GIVEN RECORDS.

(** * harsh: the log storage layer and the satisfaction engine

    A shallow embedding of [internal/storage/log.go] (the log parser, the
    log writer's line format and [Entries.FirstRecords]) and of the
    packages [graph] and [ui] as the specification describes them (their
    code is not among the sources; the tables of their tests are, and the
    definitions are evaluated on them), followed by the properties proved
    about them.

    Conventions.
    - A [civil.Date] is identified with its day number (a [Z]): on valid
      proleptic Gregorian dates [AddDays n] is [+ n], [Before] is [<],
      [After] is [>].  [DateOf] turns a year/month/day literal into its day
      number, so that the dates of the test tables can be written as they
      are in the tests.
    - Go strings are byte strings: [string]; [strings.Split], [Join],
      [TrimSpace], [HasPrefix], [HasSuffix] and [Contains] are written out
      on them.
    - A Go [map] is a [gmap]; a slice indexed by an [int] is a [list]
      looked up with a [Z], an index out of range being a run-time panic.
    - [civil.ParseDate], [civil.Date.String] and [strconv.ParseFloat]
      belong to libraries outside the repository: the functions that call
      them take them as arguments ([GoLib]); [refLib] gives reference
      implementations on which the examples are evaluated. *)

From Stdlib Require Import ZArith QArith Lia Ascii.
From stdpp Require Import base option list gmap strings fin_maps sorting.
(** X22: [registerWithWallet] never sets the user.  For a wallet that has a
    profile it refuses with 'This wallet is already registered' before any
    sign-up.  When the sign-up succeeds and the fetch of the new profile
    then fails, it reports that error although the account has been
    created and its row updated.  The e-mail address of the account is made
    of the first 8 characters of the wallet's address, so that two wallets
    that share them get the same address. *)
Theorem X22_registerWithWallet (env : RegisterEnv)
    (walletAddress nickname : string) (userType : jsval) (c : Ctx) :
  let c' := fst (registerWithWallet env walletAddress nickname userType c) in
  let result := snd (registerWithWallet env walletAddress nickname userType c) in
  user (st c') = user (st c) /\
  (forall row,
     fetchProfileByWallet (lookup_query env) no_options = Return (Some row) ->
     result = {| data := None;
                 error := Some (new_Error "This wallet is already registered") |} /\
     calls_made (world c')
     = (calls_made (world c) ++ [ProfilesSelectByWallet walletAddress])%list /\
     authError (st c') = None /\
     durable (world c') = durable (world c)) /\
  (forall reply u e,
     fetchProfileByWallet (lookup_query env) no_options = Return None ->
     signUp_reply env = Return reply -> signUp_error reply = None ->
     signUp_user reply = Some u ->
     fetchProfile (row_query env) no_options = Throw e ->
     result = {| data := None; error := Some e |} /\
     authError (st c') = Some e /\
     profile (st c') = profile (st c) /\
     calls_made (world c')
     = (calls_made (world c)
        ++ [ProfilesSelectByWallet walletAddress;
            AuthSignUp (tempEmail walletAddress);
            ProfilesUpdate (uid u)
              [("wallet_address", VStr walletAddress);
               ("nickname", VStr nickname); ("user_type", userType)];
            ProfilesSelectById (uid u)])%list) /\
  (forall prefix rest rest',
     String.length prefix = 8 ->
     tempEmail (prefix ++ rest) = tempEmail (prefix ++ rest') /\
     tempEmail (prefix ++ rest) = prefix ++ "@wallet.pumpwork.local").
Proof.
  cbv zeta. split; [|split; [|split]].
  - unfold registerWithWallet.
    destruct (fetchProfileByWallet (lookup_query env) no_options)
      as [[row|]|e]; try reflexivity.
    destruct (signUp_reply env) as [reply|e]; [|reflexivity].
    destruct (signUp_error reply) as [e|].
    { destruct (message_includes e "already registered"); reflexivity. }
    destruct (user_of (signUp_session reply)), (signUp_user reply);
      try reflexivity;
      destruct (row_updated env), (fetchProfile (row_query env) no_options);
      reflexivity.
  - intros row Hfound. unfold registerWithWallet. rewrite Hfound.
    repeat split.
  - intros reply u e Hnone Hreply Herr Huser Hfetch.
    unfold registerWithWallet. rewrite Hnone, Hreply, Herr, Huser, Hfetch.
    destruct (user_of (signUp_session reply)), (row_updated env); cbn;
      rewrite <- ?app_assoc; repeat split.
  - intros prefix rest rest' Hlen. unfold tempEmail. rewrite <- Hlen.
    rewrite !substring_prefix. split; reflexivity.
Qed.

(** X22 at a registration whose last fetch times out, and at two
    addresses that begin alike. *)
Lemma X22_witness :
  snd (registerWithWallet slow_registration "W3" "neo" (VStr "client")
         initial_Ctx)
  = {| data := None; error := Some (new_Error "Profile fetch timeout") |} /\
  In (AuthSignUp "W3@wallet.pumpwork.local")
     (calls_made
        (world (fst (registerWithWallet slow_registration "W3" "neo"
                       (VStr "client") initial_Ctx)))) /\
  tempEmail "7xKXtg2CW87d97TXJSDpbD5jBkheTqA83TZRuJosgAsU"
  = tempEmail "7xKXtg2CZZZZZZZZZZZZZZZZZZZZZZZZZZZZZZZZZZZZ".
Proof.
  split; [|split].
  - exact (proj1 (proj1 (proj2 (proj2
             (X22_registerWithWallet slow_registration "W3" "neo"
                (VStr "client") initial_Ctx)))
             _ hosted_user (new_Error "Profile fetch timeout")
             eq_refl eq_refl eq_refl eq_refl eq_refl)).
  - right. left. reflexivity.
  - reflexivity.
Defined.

WORK ORDER.
Search the material above for the word "intros", and return each line that holds it.

WORKED SOLUTION.
  - intros row Hfound. unfold registerWithWallet. rewrite Hfound.
  - intros reply u e Hnone Hreply Herr Huser Hfetch.
  - intros prefix rest rest' Hlen. unfold tempEmail. rewrite <- Hlen.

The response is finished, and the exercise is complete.